WHAT THIS TASK INVOLVES:
Starting at the top of the entries below, set down each line exactly as written, and stop after the line containing "rewrite !list_lookup_total_alt, Hx, Hy.".

RECORD EXCERPTS:
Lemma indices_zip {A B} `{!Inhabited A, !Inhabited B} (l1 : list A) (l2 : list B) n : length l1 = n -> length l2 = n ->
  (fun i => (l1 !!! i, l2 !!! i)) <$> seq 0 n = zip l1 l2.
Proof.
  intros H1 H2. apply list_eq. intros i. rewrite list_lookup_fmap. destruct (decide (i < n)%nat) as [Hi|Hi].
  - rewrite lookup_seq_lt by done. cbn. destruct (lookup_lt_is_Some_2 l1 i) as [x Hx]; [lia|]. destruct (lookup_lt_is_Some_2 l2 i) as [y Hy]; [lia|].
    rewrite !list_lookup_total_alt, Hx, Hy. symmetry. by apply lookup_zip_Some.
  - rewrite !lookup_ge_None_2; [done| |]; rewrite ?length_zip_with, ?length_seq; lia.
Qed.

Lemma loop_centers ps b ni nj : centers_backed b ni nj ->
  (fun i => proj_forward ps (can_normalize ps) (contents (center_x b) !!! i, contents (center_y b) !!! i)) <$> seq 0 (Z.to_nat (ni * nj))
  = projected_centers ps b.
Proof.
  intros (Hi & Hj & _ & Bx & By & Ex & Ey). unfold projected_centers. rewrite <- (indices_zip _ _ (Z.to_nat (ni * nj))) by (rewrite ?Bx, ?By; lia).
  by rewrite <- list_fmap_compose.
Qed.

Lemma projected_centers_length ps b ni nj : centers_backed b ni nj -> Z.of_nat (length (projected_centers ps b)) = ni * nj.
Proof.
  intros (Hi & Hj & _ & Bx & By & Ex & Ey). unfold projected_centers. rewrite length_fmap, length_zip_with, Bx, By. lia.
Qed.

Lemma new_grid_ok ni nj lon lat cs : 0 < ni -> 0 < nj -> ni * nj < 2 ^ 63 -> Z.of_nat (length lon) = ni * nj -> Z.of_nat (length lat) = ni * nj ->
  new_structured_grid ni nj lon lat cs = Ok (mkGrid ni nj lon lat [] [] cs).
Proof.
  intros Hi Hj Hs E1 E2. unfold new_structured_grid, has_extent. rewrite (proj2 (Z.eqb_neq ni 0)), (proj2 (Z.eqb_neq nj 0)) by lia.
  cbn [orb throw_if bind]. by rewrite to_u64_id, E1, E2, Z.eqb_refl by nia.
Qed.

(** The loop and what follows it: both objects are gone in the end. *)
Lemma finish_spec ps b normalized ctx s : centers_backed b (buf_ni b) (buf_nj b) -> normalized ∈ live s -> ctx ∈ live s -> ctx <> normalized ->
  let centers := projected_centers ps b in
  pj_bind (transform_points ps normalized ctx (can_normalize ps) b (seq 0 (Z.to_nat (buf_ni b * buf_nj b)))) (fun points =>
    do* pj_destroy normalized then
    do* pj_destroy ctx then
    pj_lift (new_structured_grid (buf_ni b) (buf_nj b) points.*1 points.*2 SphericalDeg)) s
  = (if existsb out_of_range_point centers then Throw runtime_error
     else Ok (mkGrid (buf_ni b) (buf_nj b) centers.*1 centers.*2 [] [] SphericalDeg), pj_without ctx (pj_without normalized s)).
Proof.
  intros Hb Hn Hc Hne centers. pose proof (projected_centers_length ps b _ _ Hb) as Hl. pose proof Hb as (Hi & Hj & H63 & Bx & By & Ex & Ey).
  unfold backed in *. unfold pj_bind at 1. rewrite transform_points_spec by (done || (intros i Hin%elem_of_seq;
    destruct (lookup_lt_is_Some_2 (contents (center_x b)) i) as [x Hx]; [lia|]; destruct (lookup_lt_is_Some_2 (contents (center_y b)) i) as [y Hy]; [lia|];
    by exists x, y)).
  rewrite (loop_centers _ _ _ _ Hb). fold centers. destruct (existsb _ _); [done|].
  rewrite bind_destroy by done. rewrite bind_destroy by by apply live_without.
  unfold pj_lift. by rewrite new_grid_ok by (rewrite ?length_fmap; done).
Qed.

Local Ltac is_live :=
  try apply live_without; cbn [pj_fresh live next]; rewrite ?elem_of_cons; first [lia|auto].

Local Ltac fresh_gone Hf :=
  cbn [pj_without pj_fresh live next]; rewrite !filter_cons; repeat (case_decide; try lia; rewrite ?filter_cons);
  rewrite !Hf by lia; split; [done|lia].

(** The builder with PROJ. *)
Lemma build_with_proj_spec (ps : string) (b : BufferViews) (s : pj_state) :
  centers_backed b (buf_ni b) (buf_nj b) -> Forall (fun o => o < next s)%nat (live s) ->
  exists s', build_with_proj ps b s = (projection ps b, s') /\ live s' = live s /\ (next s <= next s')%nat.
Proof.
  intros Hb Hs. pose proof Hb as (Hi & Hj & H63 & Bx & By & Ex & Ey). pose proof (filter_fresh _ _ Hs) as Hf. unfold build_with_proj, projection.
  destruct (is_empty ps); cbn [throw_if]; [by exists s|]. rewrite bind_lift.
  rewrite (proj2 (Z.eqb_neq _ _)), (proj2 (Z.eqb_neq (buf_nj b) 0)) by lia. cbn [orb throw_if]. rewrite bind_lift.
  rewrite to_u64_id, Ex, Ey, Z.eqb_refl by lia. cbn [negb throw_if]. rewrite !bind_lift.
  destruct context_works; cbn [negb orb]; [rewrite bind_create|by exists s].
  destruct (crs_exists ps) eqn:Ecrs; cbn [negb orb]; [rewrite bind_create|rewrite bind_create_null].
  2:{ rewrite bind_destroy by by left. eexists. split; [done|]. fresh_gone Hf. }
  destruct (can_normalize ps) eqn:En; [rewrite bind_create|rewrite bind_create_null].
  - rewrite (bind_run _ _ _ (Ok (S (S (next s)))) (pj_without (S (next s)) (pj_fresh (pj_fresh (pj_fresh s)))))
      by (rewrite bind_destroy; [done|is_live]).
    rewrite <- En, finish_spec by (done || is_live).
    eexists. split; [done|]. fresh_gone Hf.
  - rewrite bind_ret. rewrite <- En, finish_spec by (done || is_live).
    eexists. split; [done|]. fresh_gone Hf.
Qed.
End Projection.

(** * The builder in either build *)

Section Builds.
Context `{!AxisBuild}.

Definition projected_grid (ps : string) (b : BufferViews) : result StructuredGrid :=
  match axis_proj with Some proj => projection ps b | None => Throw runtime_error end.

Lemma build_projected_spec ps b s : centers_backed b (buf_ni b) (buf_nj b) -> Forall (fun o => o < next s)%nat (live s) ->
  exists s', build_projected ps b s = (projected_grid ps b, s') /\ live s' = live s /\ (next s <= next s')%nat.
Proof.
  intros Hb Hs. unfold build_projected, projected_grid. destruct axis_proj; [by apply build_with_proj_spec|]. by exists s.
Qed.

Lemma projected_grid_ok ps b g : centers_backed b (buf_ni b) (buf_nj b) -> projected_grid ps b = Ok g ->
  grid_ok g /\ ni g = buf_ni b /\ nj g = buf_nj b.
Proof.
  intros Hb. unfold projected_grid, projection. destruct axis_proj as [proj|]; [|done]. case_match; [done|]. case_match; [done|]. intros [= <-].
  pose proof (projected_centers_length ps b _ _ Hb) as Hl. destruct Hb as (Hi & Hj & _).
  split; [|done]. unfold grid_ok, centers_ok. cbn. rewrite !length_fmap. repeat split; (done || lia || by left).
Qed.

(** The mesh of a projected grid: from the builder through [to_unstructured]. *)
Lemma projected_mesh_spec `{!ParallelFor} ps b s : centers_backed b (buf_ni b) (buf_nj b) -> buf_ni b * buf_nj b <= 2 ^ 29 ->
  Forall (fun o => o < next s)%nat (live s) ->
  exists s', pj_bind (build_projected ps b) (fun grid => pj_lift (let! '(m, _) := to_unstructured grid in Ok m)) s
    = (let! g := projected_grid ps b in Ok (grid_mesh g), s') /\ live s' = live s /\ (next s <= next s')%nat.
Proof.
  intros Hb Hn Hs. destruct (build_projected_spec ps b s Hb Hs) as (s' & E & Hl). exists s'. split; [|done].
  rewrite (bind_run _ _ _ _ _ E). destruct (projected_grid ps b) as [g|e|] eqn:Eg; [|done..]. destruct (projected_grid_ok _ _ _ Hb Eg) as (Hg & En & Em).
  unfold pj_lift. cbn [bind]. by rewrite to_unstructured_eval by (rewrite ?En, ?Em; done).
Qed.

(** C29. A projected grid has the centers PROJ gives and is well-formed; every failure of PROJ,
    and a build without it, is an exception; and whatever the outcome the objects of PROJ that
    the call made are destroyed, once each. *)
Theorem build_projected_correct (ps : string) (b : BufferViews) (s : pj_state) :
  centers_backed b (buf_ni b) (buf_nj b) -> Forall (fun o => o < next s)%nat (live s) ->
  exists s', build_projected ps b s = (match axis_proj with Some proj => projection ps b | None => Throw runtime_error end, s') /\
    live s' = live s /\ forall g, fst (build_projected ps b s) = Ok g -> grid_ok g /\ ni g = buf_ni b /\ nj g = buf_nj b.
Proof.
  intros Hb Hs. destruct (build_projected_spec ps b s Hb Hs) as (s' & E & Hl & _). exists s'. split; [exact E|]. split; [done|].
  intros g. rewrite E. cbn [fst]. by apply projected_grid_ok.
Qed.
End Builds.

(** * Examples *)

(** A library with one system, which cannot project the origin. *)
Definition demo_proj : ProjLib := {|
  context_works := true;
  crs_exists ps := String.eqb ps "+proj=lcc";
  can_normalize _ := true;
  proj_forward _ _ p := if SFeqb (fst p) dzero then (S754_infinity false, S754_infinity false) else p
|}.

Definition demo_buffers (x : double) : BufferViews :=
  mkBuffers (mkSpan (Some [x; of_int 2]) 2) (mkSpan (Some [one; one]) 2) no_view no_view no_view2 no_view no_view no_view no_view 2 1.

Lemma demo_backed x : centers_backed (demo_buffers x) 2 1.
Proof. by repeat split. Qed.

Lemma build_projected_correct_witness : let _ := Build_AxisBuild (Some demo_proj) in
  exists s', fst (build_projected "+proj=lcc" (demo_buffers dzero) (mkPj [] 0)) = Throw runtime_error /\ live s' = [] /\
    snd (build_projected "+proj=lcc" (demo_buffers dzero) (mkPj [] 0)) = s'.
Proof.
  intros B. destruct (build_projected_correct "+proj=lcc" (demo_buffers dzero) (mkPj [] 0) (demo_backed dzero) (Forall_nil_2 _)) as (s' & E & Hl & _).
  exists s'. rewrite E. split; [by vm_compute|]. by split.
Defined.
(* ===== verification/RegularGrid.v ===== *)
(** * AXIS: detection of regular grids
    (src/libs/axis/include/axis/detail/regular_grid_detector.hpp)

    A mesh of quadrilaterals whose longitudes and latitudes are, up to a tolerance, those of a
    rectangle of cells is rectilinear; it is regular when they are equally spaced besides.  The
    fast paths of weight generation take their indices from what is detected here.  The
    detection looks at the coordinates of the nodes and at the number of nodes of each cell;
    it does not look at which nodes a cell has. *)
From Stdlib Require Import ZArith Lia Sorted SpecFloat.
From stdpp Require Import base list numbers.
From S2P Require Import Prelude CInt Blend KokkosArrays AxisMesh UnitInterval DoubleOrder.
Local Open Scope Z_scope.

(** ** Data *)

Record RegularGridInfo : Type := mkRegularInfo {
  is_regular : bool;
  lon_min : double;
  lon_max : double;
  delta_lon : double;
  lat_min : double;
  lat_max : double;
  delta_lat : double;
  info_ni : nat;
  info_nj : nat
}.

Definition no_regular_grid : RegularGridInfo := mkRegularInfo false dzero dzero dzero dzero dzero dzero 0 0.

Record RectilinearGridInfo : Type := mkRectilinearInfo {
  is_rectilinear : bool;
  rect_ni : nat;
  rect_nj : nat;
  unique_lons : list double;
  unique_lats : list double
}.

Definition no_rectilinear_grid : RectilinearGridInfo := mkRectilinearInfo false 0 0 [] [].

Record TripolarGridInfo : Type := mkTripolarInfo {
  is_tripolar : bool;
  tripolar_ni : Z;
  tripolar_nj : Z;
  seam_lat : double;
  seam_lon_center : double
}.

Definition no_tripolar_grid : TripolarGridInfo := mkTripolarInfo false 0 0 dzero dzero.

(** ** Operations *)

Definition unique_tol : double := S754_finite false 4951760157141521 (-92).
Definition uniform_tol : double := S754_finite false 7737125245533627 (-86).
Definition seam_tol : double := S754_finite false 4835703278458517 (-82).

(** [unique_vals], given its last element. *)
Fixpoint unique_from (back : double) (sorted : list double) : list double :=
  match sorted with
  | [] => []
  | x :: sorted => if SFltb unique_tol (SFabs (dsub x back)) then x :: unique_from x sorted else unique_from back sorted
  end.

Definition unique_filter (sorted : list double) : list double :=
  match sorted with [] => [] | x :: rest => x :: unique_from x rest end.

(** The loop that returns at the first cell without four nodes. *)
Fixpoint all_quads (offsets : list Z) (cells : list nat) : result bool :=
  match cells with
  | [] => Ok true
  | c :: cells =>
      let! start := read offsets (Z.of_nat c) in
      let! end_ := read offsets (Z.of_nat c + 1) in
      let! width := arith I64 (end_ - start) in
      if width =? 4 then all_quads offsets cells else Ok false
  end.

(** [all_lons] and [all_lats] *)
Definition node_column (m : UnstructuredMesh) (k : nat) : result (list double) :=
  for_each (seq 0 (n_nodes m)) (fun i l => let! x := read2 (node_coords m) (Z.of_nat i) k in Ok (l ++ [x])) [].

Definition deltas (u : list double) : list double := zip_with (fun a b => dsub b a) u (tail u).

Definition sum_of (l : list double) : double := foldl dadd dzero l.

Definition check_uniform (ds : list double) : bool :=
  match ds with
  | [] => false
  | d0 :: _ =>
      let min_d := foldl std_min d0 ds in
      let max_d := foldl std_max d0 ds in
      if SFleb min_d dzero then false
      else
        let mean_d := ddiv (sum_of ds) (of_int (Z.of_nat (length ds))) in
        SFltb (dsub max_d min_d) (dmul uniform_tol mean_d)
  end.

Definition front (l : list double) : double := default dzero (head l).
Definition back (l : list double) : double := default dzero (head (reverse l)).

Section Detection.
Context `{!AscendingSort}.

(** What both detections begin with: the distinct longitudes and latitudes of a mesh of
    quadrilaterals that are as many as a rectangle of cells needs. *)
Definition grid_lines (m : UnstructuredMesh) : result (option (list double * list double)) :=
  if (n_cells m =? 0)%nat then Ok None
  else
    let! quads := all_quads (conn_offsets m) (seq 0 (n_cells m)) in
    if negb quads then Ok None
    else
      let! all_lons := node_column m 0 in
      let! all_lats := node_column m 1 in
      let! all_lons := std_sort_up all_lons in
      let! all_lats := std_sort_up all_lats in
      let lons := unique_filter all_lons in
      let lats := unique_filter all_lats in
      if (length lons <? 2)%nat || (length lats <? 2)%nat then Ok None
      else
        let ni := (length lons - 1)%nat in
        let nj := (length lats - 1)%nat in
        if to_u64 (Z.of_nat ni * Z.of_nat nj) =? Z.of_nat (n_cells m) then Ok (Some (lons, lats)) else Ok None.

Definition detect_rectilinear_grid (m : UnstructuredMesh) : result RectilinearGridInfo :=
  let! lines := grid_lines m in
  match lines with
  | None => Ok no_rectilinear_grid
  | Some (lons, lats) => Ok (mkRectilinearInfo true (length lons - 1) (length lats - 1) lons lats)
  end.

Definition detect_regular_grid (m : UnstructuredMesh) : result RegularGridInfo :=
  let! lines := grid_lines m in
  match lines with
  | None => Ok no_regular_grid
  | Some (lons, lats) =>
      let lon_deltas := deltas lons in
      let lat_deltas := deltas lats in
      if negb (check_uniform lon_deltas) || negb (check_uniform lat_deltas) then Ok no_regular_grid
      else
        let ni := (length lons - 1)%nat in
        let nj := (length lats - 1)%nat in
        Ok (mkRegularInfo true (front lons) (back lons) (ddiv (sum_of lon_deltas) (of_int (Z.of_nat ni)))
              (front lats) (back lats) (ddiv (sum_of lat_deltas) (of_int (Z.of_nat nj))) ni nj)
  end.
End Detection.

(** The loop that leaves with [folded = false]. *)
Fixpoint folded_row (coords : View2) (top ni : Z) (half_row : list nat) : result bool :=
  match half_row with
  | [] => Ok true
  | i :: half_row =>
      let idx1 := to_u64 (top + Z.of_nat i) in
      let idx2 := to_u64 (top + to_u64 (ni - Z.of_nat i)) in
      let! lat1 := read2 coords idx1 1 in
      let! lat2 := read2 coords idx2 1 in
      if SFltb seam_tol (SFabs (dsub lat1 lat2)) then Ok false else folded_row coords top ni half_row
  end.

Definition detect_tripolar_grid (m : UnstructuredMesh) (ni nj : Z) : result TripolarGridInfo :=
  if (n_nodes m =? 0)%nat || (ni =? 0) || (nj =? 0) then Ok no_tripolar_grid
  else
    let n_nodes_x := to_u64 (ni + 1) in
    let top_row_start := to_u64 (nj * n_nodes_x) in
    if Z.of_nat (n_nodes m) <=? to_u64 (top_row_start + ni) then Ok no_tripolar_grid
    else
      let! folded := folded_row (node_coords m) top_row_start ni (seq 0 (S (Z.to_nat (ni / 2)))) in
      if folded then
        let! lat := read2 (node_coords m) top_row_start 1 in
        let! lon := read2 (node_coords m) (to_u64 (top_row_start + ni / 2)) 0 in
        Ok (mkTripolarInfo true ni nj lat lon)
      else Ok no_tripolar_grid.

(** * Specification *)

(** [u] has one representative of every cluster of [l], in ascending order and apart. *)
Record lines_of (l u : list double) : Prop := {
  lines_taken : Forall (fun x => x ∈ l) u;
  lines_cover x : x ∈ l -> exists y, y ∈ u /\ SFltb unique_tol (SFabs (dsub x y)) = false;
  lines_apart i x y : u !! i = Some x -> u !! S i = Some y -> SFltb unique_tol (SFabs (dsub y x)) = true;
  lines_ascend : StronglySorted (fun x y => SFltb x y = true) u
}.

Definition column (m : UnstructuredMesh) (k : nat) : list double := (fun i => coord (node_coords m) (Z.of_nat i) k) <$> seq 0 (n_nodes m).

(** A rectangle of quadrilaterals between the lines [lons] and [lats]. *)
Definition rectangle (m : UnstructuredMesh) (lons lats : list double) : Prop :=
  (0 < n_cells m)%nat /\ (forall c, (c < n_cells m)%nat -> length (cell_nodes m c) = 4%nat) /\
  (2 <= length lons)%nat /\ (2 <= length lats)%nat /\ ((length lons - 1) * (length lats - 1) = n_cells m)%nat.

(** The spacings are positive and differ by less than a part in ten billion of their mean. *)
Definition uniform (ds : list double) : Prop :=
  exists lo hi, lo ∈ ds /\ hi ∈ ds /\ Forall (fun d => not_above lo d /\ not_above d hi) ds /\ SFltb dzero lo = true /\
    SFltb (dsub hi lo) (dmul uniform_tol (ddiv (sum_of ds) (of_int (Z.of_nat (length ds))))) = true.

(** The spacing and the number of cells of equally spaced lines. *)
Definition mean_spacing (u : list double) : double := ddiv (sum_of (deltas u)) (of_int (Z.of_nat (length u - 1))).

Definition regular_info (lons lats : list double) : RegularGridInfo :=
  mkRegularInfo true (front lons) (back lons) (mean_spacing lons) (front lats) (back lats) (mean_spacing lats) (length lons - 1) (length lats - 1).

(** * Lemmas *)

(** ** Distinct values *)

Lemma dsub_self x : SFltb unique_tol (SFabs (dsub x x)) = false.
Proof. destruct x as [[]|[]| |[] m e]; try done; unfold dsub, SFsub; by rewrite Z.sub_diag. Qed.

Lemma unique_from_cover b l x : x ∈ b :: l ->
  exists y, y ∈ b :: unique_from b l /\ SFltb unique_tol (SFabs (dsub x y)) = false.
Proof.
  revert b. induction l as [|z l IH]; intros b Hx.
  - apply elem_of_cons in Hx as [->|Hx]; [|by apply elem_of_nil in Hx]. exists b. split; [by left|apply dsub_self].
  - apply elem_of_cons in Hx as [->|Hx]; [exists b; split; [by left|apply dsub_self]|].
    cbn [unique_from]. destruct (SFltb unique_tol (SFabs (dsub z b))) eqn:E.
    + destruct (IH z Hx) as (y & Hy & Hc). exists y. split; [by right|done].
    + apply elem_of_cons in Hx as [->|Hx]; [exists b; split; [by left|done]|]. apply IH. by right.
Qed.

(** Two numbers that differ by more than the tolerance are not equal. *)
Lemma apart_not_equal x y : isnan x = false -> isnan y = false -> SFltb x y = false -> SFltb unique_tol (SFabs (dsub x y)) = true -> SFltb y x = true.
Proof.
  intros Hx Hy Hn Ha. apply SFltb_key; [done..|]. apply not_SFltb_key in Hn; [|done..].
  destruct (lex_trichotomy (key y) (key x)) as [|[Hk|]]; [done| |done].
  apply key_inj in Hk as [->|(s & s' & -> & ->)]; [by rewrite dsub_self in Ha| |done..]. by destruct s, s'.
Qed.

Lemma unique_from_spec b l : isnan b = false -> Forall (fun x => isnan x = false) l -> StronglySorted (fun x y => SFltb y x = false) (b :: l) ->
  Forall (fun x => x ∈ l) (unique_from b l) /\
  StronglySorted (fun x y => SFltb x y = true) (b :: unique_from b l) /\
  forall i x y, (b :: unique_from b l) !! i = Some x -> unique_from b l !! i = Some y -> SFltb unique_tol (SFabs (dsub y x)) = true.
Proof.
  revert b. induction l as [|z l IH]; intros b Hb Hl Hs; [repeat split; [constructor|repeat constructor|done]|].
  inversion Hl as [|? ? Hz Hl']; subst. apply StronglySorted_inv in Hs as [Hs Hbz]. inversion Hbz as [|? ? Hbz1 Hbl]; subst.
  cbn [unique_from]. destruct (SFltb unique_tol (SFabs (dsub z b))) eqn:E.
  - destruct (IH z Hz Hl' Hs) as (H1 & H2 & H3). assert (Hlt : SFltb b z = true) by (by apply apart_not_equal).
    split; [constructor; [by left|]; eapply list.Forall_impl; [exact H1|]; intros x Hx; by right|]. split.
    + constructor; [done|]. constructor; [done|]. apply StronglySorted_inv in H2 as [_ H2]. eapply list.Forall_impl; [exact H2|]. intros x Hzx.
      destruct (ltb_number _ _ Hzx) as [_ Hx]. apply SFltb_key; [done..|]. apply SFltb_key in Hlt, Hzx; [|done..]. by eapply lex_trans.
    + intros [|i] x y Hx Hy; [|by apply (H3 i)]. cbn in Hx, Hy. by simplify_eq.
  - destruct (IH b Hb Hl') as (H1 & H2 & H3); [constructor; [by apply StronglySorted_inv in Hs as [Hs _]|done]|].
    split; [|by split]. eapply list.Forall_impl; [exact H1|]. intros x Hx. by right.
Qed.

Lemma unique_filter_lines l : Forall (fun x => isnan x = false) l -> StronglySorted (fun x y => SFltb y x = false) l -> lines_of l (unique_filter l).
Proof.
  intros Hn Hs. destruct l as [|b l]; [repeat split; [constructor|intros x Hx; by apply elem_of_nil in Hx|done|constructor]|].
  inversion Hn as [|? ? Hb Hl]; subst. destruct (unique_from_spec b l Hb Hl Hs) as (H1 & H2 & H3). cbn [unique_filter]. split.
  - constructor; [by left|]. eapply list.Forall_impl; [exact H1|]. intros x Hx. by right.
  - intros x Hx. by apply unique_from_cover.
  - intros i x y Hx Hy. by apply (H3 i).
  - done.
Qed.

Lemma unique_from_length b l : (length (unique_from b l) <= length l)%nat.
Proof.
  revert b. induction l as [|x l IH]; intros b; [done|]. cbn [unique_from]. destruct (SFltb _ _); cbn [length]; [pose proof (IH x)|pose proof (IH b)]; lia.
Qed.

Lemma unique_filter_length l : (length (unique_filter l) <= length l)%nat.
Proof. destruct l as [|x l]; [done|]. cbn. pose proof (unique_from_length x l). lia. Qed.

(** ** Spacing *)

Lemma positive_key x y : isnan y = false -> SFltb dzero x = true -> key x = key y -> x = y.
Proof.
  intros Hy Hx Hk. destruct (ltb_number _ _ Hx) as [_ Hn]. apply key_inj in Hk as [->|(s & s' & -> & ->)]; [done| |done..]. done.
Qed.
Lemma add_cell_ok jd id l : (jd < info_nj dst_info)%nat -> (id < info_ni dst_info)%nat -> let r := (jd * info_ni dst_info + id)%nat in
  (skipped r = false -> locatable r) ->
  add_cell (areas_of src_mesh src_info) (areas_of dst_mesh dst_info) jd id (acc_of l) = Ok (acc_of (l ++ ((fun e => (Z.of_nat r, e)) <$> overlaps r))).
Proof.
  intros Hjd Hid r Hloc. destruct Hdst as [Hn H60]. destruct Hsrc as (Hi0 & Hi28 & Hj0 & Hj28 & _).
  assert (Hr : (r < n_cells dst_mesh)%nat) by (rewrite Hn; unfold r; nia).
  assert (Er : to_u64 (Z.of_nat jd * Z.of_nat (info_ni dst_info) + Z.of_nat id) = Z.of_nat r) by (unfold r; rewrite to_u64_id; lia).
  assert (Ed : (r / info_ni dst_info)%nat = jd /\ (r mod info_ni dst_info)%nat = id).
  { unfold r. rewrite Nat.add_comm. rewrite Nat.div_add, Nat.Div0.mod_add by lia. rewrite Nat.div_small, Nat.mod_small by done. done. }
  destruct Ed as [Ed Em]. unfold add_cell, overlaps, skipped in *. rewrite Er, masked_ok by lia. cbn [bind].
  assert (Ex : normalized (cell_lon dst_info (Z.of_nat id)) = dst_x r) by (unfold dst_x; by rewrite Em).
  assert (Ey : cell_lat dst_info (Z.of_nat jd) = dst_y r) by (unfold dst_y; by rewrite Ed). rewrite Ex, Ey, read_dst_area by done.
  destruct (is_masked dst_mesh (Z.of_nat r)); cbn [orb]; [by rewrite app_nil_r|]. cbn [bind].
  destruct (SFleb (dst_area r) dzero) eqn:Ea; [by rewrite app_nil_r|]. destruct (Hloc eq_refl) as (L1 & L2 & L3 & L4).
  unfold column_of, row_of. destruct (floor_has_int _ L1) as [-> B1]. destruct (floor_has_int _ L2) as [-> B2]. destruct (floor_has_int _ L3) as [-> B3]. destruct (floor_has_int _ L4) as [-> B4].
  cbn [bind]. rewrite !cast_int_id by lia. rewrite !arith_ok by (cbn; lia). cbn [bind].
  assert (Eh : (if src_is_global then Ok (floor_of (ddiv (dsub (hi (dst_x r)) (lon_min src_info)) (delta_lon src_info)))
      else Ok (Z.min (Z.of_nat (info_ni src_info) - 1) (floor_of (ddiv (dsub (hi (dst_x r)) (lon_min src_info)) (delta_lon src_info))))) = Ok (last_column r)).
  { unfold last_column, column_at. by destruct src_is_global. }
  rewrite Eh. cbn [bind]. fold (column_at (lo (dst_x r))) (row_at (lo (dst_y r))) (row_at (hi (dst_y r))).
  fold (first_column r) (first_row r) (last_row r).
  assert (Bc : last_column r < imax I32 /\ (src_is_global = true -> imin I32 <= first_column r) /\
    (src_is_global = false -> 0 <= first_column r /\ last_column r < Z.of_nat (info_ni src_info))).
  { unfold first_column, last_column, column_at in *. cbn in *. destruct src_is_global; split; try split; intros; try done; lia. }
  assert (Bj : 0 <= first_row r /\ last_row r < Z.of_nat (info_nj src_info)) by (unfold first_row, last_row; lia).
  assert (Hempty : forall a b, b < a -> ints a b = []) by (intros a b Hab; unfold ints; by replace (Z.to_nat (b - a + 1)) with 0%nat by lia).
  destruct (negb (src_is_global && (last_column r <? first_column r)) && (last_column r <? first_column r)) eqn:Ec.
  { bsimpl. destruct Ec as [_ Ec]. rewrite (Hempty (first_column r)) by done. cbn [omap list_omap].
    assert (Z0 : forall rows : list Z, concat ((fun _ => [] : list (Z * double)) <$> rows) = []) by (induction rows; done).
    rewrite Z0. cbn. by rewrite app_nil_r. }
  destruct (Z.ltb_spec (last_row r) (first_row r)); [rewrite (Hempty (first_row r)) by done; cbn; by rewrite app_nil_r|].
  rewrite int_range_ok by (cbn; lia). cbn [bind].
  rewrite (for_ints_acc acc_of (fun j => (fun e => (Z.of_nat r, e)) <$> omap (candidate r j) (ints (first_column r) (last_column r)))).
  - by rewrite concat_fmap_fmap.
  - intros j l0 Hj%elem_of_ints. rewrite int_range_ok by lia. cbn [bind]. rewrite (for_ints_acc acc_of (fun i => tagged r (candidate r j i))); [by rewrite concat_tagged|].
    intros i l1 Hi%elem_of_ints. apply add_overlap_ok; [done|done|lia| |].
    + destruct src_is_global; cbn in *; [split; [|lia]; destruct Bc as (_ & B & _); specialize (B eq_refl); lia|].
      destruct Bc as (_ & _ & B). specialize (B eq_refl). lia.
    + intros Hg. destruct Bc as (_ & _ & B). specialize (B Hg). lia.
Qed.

ANSWER TO THE PROBLEM:
Lemma indices_zip {A B} `{!Inhabited A, !Inhabited B} (l1 : list A) (l2 : list B) n : length l1 = n -> length l2 = n ->
  (fun i => (l1 !!! i, l2 !!! i)) <$> seq 0 n = zip l1 l2.
Proof.
  intros H1 H2. apply list_eq. intros i. rewrite list_lookup_fmap. destruct (decide (i < n)%nat) as [Hi|Hi].
  - rewrite lookup_seq_lt by done. cbn. destruct (lookup_lt_is_Some_2 l1 i) as [x Hx]; [lia|]. destruct (lookup_lt_is_Some_2 l2 i) as [y Hy]; [lia|].
    rewrite !list_lookup_total_alt, Hx, Hy. symmetry. by apply lookup_zip_Some.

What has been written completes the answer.